TASK TO CARRY OUT> Count the lines below that contain the word "spawnSmoke". Give only the number.

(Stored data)
(** ** eval_orbitals: failures of the SCF object *)

(** X10. [eval_orbitals] catches nothing from [eval_mos]: an exception it raises
    is the exception of [eval_orbitals]; and when it returns a single spin
    channel, [eval_orbitals] fails with IndexError on reaching for the
    second. *)
Theorem eval_orbitals_eval_mos_failures
    (scf_approx : Scf) (pos : pyobj R) (a : ndarray R) (lead : Shape.t)
    (na nb : nat) :
  array_of pos = Some a ->
  shape a = lead ++ [(na + nb) * 3] ->
  let positions := mk_ndarray [Shape.prod lead * (na + nb); 3] (data a) in
  (forall e, eval_mos scf_approx positions = Raise e ->
             eval_orbitals scf_approx pos (na, nb) = Raise e)
  /\
  (forall mo nbasis,
      0 < size a ->
      eval_mos scf_approx positions = Ok [mo] ->
      shape mo = [Shape.prod lead * (na + nb); nbasis] ->
      eval_orbitals scf_approx pos (na, nb) = Raise IndexError).
Proof.
  intros Harr Hshape positions. subst positions.
  assert (Hprod : size a = Shape.prod lead * (na + nb) * 3).
  { unfold size. rewrite Hshape, prod_app. simpl. lia. }
  split.
  - intros e He. unfold eval_orbitals.
    rewrite checked_input_array with (a := a) by exact Harr. simpl bind.
    rewrite py_shape_array with (a := a) by exact Harr. simpl bind.
    rewrite py_reshape_rows_of_3 with (a := a) (n := Shape.prod lead * (na + nb))
      by assumption.
    simpl bind. now rewrite He.
  - intros mo nbasis Hsize He Hs. unfold eval_orbitals.
    rewrite checked_input_array with (a := a) by exact Harr. simpl bind.
    rewrite py_shape_array with (a := a) by exact Harr. simpl bind.
    rewrite py_reshape_rows_of_3 with (a := a) (n := Shape.prod lead * (na + nb))
      by assumption.
    simpl bind. rewrite He. simpl bind.
    rewrite Hshape. unfold Shape.init. rewrite removelast_last.
    simpl fst. simpl snd. simpl mapM. unfold Np.reshape.
    rewrite reshape_infer_last with (k := nbasis).
    + simpl bind. unfold Np.item. simpl nth_error. cbv beta iota.
      unfold Np.slice_last2. simpl shape.
      rewrite <- app_assoc, rev_app_distr. simpl rev. simpl app. reflexivity.
    + unfold size. rewrite Hs, prod_app. simpl. lia.
    + rewrite prod_app. simpl. nia.
Qed.
(** C5.  [Splines::at(t)] returns the tuple whose [i]-th component is
    channel [i]'s own [at(t)], computed from that channel's knots alone.
    Hence [set(t, v0, ..., vN-1)] followed by [at(t)] returns
    [(v0, ..., vN-1)] whenever every channel returns its freshly set knot
    value at [t]; a rotation channel (with [slerp] exact at parameter 0)
    next to a boolean channel does. *)
Theorem at_tuple :
  (forall Ts (s : Splines Ts) (t : float) (i : nat),
      component Ts (at_ s t) i = channel_at s t i)
  /\ (forall Ts (s : Splines Ts) (t : float) (args : tuple Ts),
        exact_at_knot s t args -> at_ (set t s args) t = args)
  /\ (forall (Quat : Type) (Quat_ctor : DefaultConstructible Quat)
         (slerp : Quat -> Quat -> Float32.value -> Quat)
         (rot : StdMap.map Quat) (vis : StdMap.map bool)
         (t : float) (A : Quat) (B : bool),
        (forall q0 q1, slerp q0 q1 (Float32.Num 0) = q0) ->
        StdMap.ordered rot -> StdMap.ordered vis ->
        let s : Splines [quat_channel Quat slerp; bool_channel] :=
          @Chain (quat_channel Quat slerp) [bool_channel] rot
            (@Single bool_channel vis) in
        at_ (set t s (A, (B, tt))) t = (A, (B, tt))).
Proof.
  split; [| split].
  - intros Ts s t. induction s as [T head | T Ts head tail IH];
      intros [| i]; simpl; auto.
  - intros Ts s t. induction s as [T head | T Ts head tail IH]; simpl.
    + intros [v []] H. simpl in *. now rewrite H.
    + intros [v args] [H Htail]. simpl in *. now rewrite H, IH.
  - intros Quat Quat_ctor slerp rot vis t A B Hslerp Hrot Hvis. simpl.
    rewrite quat_at_eval, bool_at_eval.
    rewrite !eval_set_exact; auto using slerp_start.
Qed.

Lemma at_tuple_witness :
  let s : Splines [quat_channel Planar.Rot Planar.slerp; bool_channel] :=
    create _ _ in
  let args : tuple [quat_channel Planar.Rot Planar.slerp; bool_channel] :=
    (Time.of_Z 90, (true, tt)) in
  exact_at_knot s (Time.of_Z 2) args
  /\ at_ (set (Time.of_Z 2) s args) (Time.of_Z 2) = args.
Proof.
  intros s args.
  assert (H : exact_at_knot s (Time.of_Z 2) args) by (split; reflexivity).
  split; [exact H |].
  exact (proj1 (proj2 at_tuple) _ s (Time.of_Z 2) args H).
Defined.

(** C6.  After any sequence of [set], [erase], [clear] and [crop] calls
    on a freshly created multi-channel spline, every channel holds the
    same key set, and that set is what [keys()] returns; no knot time is
    present in one channel and missing from another. *)
Theorem channels_share_keys (T : Channel) (Ts : list Channel)
    (cs : list (call (T :: Ts))) :
  let s := run cs (create T Ts) in
  Forall (fun ks => ks = keys s) (channel_keys s)
  /\ (forall ks1 ks2 t,
        In ks1 (channel_keys s) -> In ks2 (channel_keys s) ->
        In t ks1 -> In t ks2).
Proof.
  intros s.
  destruct (lockstep_run cs (create T Ts) [] (lockstep_create T Ts))
    as [ks Hl].
  destruct (lockstep_keys _ ks Hl) as [Ek Hall]. fold s in Ek, Hall.
  rewrite Ek. split; [exact Hall |].
  rewrite Forall_forall in Hall.
  intros ks1 ks2 t H1 H2. rewrite (Hall _ H1), (Hall _ H2). tauto.
Qed.

End SplinesSpec.


(** ** Further facts about the ordered map *)

Module MapLaws.
Import TimeFacts MapFacts.

Section Laws.
Context {T : Type}.
Implicit Types (m : StdMap.map T) (t k : float) (v : T) (e : (float * T)%type).

Lemma option_ext (o1 o2 : option T) :
  (forall v, o1 = Some v <-> o2 = Some v) -> o1 = o2.
Proof.
  intros H. destruct o1 as [v1 |], o2 as [v2 |]; auto.
  - symmetry. now apply H.
  - symmetry. now apply H.
  - now apply H.
Qed.

Lemma find_head k v m : StdMap.find k ((k, v) :: m) = Some v.
Proof. simpl. now rewrite compare_refl. Qed.

Lemma find_erase_same t m :
  StdMap.ordered m -> StdMap.find t (StdMap.erase_key t m) = None.
Proof.
  intros Ho.
  destruct (StdMap.find t (StdMap.erase_key t m)) as [v |] eqn:E; [| reflexivity].
  exfalso. apply find_In in E; [| now apply ordered_erase_key].
  apply In_erase_key in E; [| exact Ho]. now destruct E as [_ []].
Qed.

Lemma find_erase_other t k m :
  StdMap.ordered m -> k <> t ->
  StdMap.find k (StdMap.erase_key t m) = StdMap.find k m.
Proof.
  intros Ho Hne. apply option_ext. intros v.
  rewrite (find_In _ k v (ordered_erase_key t m Ho)), (find_In m k v Ho).
  rewrite (In_erase_key t m (k, v) Ho). simpl. tauto.
Qed.
Definition crackleSpark (x y hue : Q) : State -> State :=
  exec (ang <- rand 0 (Math_PI * 2) ;;
        sp <- rand 220 620 ;;
        let vx := Math_cos ang * sp in
        let vy := Math_sin ang * sp in
        life <- rand 40 78 ;;
        size <- rand 1.0 2.0 ;;
        j <- rand (-10) 10 ;;
        let hh := js_mod (hue + j + 360) 360 in
        p <- makeParticle x y vx vy life size hh CrackleSpark ;;
        ct <- rand 0.02 0.07 ;;
        let p := Particle.set_crackleTimer ct p in
        modify (pushParticle p)).

Definition explodeCrackle (x y hue : Q) (s : State) : State :=
  let room := roomForParticles s in
  if (room <=? 0)%Z then s
  else
    exec (c <- rand 90 140 ;;
          let count := Z.min (Math_floor c) room in
          modify (for_loop (Z.to_nat count) (fun _ => crackleSpark x y hue))) s.

Definition setTimeout (a : TimerAction) (ms : Z) : State -> State :=
  set_timers (fun l => push l (mkTimer ms a)).

(** The [switch (kind)] of [explodeBurst]. *)
Definition explodePattern (kind : BurstKind) (x y hue : Q) : State -> State :=
  match kind with
  | Ring => explodeRing x y hue
  | Palm => explodePalm x y hue
  | Crackle => explodeCrackle x y hue
  | Peony => explodePeony x y hue
  end.

(** [explodeBurst] runs three blocks in sequence: the pop sound and the
    smoke puff, the pattern, and the scheduling of the secondary break. *)
Definition popAndSmoke (x y : Q) : State -> State :=
  exec (modify playPop ;;;
        q <- gets (fun s => quality (perf s)) ;;
        let smokeChance := 0.85 * lerp 0.55 1.0 q in
        r <- random ;;
        when (Qltb r smokeChance) (modify (spawnSmoke x y))).

Definition scheduleBreak (x y hue : Q) : State -> State :=
  exec (q <- gets (fun s => quality (perf s)) ;;
        let breakChance := 0.45 * lerp 0.55 1.0 q in
        r <- random ;;
        room <- gets roomForParticles ;;
        when (Qltb r breakChance && (24 <? room)%Z)
             (dx <- rand (-24) 24 ;;
              dy <- rand (-18) 18 ;;
              ms <- rand 70 140 ;;
              modify (setTimeout (SecondaryBreak x y dx dy hue) (Math_floor ms)))).

Definition explodeBurst (x y hue : Q) (kind : BurstKind) (s : State) : State :=
  scheduleBreak x y hue (explodePattern kind x y hue (popAndSmoke x y s)).

Definition burst (x y : option Q) (s : State) : State :=
  let x := match x with Some v => v | None => w (view s) * 0.5 end in
  let y := match y with Some v => v | None => h (view s) * 0.6 end in
  if Qltb (w (view s)) 10 || Qltb (h (view s)) 10 then s
  else
    exec (hue <- randomHue ;;
          kind <- chooseBurstKind ;;
          modify (explodeBurst x y hue kind)) s.

(** What the timer callbacks do when the host delivers them. *)
Definition runTimer (a : TimerAction) (s : State) : State :=
  match a with
  | CelebrateBurst fx fy =>
      burst (Some (w (view s) * fx)) (Some (h (view s) * fy)) s
  | SecondaryBreak x y dx dy hue =>
      if negb (running (loop s)) then s
      else
        exec (j <- rand (-14) 14 ;;
              modify (explodePeony (x + dx) (y + dy) (js_mod (hue + j + 360) 360)) ;;;
              r <- random ;;
              q <- gets (fun s => quality (perf s)) ;;
              when (Qltb r (0.5 * lerp 0.55 1.0 q))
                   (modify (spawnSmoke (x + dx) (y + dy)))) s
  end.
Lemma separator_inv (sep : jsstring) :
  separator sep = true ->
  ~ In 10%N sep /\ ~ In 60%N sep
  /\ exists g1 colon g2,
       sep = g1 ++ colon ++ g2
       /\ forallb isWhiteSpace g1 = true
       /\ forallb isWhiteSpace g2 = true
       /\ (colon = [] /\ g2 = [] \/ colon = [58%N]).
Proof.
  unfold separator. rewrite andb_true_iff, negb_true_iff. intros [H10 Hs].
  destruct (trimStart_shape sep) as [lead [Hl [Hw _]]].
  assert (Hshape : exists g1 colon g2,
             sep = g1 ++ colon ++ g2
             /\ forallb isWhiteSpace g1 = true
             /\ forallb isWhiteSpace g2 = true
             /\ (colon = [] /\ g2 = [] \/ colon = [58%N])).
  { destruct (trimStart sep) as [|c r].
    - exists lead, [], []. repeat split; auto.
    - apply andb_true_iff in Hs. destruct Hs as [Hc Hr].
      apply N.eqb_eq in Hc. subst c.
      exists lead, [58%N], r. repeat split; auto. }
  split; [|split; [|exact Hshape]].
  - intros Hin. assert (existsb (N.eqb 10) sep = true); [|congruence].
    apply existsb_exists. exists 10%N. split; [assumption|reflexivity].
  - destruct Hshape as [g1 [colon [g2 [-> [H1 [H2 Hc]]]]]].
    rewrite forallb_forall in H1, H2. intros Hin.
    apply in_app_or in Hin. destruct Hin as [Hin|Hin].
    + apply H1 in Hin. discriminate.
    + apply in_app_or in Hin. destruct Hin as [Hin|Hin].
      * destruct Hc as [[-> _]| ->]; [destruct Hin|].
        destruct Hin as [Hin|[]]. discriminate.
      * apply H2 in Hin. discriminate.
Qed.

(** After the tag: past the separator, a message that opens with a solid
    code unit other than a colon is captured up to the first point after
    which the location, or the end of the line, follows. *)
Lemma m_afterTag_take (sep : jsstring) (x : N) (T rem : jsstring) (i : nat)
      (cs caps' : list (nat * jsstring)) :
  separator sep = true ->
  isWhiteSpace x = false -> x <> 58%N ->
  forallb (fun c => negb (isLineTerminator c)) (x :: T) = true ->
  (forall j i' cs', j < length T ->
      m (Seq (Opt locationRe) Eol) Some (MState i' (skipn j T ++ rem) cs') = None) ->
  (forall i', exists n,
      m (Seq (Opt locationRe) Eol) Some (MState i' rem ((2, x :: T) :: cs))
      = Some (MState n [] caps')) ->
  exists n, m afterTagRe Some (MState i (sep ++ (x :: T) ++ rem) cs)
            = Some (MState n [] caps').
Proof.
  intros Hsep Hx H58 Hdot Hfail Hok.
  assert (Hmsg : forall i', exists n,
             m (Seq (Group 2 (Plus false dot)) (Seq (Opt locationRe) Eol)) Some
               (MState i' ((x :: T) ++ rem) cs)
             = Some (MState n [] caps')).
  { intros i'. destruct (Hok (S i' + length T)) as [n Hn]. exists n.
    rewrite m_Seq.
    apply (m_Group_Plus_lazy 2 (fun c => negb (isLineTerminator c)));
      [exact Hdot| |exact Hn].
    intros j cs' Hj. now apply Hfail. }
  apply separator_inv in Hsep.
  destruct Hsep as [_ [_ [g1 [colon [g2 [-> [H1 [H2 Hc]]]]]]]].
  unfold afterTagRe.
  destruct Hc as [[-> ->]| ->].
  - destruct (Hmsg (i + length g1 + 0)) as [n Hn]. exists n.
    cbn [app]. rewrite app_nil_r, m_Seq.
    apply (m_Star_greedy isWhiteSpace); [exact H1|exact Hx|].
    rewrite m_Seq. apply m_Alt_right.
    { apply m_Chr_refuse. cbn [app].
      destruct (upperAscii x =? upperAscii 58)%N eqn:E; [|reflexivity].
      apply N.eqb_eq in E. apply upperAscii_outside in E; [|left; reflexivity].
      exfalso. now apply H58. }
    rewrite m_Empty, m_Seq.
    apply (m_Star_greedy isWhiteSpace _ cs [] ((x :: T) ++ rem));
      [reflexivity|exact Hx|].
    exact Hn.
  - destruct (Hmsg (S (i + length g1) + length g2)) as [n Hn]. exists n.
    rewrite <- !app_assoc. cbn [app]. rewrite m_Seq.
    apply (m_Star_greedy isWhiteSpace); [exact H1|reflexivity|].
    rewrite m_Seq. apply m_Alt_left.
    apply m_Chr_take; [apply N.eqb_refl|].
    rewrite m_Seq.
    apply (m_Star_greedy isWhiteSpace); [exact H2|exact Hx|].
    exact Hn.
Qed.
(** C2, the claim as stated fails: a plugin built with a [device_ids]
    keyword of its own does not return a wrapper from [configure_ddp]; the
    constructor call raises [TypeError]. *)
Lemma configure_ddp_device_ids_kwarg_raises :
  (configure_ddp "net" [0%Z] (process clashing_kwargs ∅ false)).1
  = inl (Py.TypeError_multiple_values "device_ids")
  /\ ~ (exists w, (configure_ddp "net" [0%Z] (process clashing_kwargs ∅ false)).1
                  = inr w).
Proof.
  assert ((configure_ddp "net" [0%Z] (process clashing_kwargs ∅ false)).1
          = inl (Py.TypeError_multiple_values "device_ids")) as Hrun
      by (vm_compute; reflexivity).
  split; [ exact Hrun |]. intros [w Hw]. rewrite Hrun in Hw. discriminate Hw.
Qed.

(** C2 at [DDPPlugin(bucket_cap_mb=25)], model "net", devices 0 and 1,
    in a process whose group is initialized: the constructor accepts, and
    the wrapper holds what was forwarded. *)
Lemma configure_ddp_forwards_witness :
  self (process tuned_kwargs ∅ true) = __init__ tuned_kwargs
  /\ exists w : LightningDistributedDataParallel string,
      (configure_ddp "net" [0%Z; 1%Z] (process tuned_kwargs ∅ true)).1 = inr w
      /\ module w = "net"
      /\ device_ids w = [0%Z; 1%Z]
      /\ (forall k v, tuned_kwargs !! k = Some v -> kwargs w !! k = Some v)
      /\ dom (kwargs w) = dom tuned_kwargs ∪ {["find_unused_parameters"]}.
Proof.
  pose proof (configure_ddp_forwards tuned_kwargs "net" [0%Z; 1%Z]
                (process tuned_kwargs ∅ true) eq_refl)
    as (Hreceived & Hreturns & _).
  split; [ reflexivity |].
  eexists. split; [ apply Hreturns; vm_compute; reflexivity |].
  apply Hreceived. apply Hreturns; vm_compute; reflexivity.
Defined.

(** C2 on dictionaries that the constructor of the sample signature
    refuses: a [module] keyword, and a keyword it does not have. *)
Example configure_ddp_module_kwarg :
  (configure_ddp "net" [0%Z] (process module_kwargs ∅ true)).1
  = inl (Py.TypeError_multiple_values "module").
Proof. vm_compute. reflexivity. Qed.

Example configure_ddp_unknown_kwarg :
  (configure_ddp "net" [0%Z] (process foo_kwargs ∅ true)).1
  = inl (Py.TypeError_unexpected_keyword "foo").
Proof. vm_compute. reflexivity. Qed.

(** C4 on a GPU trainer, rank 0 of 2, from a fresh process. *)
Lemma init_ddp_connection_call_arguments_witness :
  InitProcessGroup "nccl" 0 2
    ∈ emitted (init_ddp_connection gpu_trainer a_cluster 0 2 true) (process ∅ ∅ false)
  /\ ("nccl" = (if on_gpu gpu_trainer then "nccl" else "gloo")
      /\ 0 = 0 /\ 2 = 2)%Z.
Proof.
  assert (InitProcessGroup "nccl" 0 2
            ∈ emitted (init_ddp_connection gpu_trainer a_cluster 0 2 true)
                      (process ∅ ∅ false)) as Hin
      by (rewrite init_ddp_connection_fresh; repeat constructor).
  split; [ exact Hin |].
  exact (init_ddp_connection_call_arguments
           gpu_trainer a_cluster 0 2 true (process ∅ ∅ false) "nccl" 0 2 Hin).
Defined.

(** C4 on a CPU trainer: the backend is "gloo". *)
Example init_ddp_connection_cpu :
  init_calls (emitted (init_ddp_connection cpu_trainer a_cluster 3 4 false)
                      (process ∅ ∅ false))
  = [ InitProcessGroup "gloo" 3 4 ].
Proof. vm_compute. reflexivity. Qed.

ANSWER SECTION> 2